__Problem requirements__:
Look through the records, and whenever a line includes the word "served", copy it.

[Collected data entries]

[Start of section]

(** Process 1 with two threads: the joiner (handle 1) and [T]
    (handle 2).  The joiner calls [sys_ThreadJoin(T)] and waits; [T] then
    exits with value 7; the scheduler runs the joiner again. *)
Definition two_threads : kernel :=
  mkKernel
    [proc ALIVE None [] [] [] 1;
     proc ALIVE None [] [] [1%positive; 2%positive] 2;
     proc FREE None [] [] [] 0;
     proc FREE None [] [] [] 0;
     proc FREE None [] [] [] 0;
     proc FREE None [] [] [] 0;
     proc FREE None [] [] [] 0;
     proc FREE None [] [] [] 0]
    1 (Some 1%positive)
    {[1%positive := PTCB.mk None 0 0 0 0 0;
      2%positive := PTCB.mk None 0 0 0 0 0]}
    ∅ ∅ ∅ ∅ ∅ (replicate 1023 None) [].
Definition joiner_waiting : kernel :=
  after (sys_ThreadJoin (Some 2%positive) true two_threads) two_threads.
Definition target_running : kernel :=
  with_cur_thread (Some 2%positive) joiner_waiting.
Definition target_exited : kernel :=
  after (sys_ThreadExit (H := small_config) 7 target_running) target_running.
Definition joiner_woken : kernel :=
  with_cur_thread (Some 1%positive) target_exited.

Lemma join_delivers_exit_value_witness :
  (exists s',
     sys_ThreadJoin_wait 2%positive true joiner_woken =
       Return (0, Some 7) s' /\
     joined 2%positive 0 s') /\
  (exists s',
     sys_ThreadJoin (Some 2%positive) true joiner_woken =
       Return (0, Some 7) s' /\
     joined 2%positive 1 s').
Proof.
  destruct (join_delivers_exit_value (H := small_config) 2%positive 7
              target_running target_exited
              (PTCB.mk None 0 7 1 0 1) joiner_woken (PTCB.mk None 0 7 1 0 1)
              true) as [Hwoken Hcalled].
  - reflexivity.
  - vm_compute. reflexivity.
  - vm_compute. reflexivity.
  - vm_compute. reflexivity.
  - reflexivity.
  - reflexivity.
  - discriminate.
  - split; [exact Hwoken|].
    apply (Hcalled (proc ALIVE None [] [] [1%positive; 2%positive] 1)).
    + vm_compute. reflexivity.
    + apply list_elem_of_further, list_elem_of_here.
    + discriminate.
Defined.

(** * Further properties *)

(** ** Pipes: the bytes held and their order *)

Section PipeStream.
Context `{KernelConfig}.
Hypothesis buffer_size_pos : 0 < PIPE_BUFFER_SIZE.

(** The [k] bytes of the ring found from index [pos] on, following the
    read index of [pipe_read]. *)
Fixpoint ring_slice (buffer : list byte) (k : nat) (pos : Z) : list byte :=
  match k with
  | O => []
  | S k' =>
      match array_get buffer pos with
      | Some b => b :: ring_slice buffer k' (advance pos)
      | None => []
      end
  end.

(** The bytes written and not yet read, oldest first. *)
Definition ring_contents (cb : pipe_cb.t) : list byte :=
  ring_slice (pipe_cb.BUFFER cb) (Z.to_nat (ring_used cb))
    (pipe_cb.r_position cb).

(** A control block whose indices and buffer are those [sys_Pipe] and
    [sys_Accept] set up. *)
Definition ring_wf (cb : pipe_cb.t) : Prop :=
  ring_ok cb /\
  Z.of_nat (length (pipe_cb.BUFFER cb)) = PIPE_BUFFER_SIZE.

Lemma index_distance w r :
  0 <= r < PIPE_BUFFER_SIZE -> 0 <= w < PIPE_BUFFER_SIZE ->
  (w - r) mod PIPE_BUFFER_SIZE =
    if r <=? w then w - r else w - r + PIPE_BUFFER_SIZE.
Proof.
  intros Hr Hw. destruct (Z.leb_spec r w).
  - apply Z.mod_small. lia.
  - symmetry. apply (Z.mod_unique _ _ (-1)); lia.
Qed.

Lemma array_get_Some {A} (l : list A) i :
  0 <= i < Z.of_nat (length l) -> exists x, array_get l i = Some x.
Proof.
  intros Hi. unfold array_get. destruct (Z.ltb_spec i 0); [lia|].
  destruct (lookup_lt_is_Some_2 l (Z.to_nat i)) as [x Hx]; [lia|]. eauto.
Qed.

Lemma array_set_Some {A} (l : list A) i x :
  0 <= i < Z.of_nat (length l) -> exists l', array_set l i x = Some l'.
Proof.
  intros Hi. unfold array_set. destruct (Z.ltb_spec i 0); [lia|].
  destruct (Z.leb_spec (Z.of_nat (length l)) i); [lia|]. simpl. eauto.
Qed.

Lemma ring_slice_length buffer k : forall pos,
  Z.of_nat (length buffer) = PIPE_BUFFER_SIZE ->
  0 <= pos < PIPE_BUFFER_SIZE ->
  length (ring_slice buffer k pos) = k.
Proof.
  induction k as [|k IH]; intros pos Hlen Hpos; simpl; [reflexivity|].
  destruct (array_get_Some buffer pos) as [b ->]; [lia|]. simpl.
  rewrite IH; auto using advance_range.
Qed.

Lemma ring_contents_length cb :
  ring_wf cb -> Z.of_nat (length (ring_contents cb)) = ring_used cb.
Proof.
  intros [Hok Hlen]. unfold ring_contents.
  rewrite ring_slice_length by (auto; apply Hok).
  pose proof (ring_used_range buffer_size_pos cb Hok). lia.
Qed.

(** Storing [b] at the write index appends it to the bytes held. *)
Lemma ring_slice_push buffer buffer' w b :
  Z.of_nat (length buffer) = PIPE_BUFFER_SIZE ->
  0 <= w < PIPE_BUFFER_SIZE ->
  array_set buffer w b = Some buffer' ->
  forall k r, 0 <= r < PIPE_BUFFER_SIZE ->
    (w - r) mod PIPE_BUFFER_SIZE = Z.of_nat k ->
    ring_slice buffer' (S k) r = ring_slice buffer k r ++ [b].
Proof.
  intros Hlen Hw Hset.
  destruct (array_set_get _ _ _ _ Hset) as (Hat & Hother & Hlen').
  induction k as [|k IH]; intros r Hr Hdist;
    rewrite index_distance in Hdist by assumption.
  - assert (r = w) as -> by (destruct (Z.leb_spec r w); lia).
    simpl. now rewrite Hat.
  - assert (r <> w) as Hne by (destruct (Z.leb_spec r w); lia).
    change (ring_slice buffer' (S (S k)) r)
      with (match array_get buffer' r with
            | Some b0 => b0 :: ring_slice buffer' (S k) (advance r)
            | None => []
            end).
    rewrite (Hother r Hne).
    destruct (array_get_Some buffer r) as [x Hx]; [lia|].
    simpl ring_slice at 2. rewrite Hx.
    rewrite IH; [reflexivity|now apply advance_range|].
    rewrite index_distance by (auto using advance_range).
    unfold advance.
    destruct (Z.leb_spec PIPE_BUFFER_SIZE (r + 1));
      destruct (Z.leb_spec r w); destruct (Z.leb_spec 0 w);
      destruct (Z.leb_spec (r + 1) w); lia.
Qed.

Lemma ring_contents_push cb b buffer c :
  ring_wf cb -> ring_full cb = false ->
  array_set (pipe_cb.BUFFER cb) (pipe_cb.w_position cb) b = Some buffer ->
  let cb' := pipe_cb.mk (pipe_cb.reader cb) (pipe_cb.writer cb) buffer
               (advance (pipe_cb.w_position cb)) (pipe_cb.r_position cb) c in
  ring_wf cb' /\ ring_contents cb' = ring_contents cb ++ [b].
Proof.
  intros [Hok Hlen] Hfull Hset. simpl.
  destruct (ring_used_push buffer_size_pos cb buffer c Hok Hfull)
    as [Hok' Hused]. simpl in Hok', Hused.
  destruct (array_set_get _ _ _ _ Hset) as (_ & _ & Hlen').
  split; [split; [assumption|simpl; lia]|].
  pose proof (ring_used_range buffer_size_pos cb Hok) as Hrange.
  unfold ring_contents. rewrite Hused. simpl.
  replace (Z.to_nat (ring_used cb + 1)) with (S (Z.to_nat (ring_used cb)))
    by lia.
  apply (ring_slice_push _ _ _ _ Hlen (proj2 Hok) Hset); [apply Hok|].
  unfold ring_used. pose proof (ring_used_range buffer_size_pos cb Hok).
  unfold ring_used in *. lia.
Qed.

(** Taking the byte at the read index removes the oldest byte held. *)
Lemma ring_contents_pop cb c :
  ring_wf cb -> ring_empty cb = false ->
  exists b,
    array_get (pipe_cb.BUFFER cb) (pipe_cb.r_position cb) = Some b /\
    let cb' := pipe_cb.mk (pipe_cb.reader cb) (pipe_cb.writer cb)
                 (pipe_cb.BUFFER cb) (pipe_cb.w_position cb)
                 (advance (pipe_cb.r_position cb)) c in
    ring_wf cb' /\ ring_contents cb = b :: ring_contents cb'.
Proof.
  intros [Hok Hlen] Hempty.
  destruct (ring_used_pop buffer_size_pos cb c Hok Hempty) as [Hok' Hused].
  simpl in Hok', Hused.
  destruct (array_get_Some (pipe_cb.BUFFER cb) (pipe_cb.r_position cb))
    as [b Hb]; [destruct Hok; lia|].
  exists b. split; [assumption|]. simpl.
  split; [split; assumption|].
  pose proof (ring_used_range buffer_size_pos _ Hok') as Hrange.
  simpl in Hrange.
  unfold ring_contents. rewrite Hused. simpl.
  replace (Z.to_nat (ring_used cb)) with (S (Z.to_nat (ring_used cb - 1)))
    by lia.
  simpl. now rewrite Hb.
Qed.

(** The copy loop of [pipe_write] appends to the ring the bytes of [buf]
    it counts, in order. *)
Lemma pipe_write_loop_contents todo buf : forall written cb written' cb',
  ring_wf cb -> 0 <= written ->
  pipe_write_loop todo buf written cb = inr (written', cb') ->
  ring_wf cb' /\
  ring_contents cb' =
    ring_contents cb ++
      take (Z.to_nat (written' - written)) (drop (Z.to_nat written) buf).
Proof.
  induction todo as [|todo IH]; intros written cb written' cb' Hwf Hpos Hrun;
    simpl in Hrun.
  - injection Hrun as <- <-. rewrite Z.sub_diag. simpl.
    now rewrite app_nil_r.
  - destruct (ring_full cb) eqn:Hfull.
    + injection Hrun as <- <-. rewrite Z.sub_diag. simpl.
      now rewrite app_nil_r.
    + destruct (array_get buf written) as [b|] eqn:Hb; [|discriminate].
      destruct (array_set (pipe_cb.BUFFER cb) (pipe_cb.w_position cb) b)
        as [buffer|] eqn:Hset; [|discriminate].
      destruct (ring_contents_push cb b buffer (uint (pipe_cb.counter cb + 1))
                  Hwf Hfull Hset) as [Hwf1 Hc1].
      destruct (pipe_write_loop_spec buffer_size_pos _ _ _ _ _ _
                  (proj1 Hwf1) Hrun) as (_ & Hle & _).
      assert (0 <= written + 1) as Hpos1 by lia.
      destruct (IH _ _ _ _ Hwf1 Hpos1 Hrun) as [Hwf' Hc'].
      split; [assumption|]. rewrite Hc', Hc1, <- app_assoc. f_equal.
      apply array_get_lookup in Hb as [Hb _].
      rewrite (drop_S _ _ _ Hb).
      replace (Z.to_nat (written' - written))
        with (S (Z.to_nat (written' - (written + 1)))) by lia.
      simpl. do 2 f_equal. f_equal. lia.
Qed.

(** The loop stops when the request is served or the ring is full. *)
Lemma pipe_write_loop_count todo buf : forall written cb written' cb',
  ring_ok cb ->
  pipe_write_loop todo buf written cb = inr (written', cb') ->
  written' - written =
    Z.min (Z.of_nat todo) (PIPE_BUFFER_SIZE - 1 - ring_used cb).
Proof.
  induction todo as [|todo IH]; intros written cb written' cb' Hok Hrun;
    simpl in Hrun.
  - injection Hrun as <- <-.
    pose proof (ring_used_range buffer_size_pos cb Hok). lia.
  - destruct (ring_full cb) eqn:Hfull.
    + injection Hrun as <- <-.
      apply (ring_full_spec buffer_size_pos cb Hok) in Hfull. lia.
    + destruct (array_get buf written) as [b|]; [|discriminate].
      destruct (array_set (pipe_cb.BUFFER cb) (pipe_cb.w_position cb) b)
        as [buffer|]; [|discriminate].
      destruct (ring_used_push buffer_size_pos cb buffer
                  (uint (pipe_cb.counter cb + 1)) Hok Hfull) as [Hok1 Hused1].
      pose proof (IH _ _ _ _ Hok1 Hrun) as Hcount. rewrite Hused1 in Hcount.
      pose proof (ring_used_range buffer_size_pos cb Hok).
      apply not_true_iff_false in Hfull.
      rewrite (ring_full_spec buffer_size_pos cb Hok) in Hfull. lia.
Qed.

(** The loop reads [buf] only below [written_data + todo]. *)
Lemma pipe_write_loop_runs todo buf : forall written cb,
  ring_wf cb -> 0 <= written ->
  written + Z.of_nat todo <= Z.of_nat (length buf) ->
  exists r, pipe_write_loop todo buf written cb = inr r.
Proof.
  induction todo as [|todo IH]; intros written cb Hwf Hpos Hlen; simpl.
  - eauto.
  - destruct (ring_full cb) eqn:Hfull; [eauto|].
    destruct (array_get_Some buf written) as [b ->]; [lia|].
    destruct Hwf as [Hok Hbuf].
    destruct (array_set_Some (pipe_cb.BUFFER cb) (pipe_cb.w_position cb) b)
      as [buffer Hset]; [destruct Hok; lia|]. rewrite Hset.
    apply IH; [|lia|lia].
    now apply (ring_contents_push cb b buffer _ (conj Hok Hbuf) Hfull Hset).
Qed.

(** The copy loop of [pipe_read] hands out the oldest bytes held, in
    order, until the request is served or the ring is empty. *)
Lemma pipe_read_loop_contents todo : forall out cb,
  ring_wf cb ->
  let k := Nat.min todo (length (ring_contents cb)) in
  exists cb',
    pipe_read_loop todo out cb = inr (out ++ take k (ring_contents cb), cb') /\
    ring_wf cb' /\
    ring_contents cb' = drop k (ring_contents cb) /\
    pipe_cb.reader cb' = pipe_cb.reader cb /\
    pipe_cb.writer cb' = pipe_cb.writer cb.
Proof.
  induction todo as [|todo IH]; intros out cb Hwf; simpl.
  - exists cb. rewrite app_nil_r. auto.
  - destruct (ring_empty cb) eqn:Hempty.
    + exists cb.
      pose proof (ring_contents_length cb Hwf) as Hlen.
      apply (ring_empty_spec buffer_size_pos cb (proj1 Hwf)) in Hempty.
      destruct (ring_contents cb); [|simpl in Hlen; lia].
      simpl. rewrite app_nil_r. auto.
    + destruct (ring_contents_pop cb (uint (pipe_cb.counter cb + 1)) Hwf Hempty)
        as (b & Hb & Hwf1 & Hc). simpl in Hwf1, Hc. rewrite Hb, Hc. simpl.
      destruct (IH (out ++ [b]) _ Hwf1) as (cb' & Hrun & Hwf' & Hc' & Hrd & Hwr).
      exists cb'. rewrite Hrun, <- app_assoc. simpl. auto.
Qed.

[End of section]

__Result of this exercise__:
(** The loop stops when the request is served or the ring is full. *)
    order, until the request is served or the ring is empty. *)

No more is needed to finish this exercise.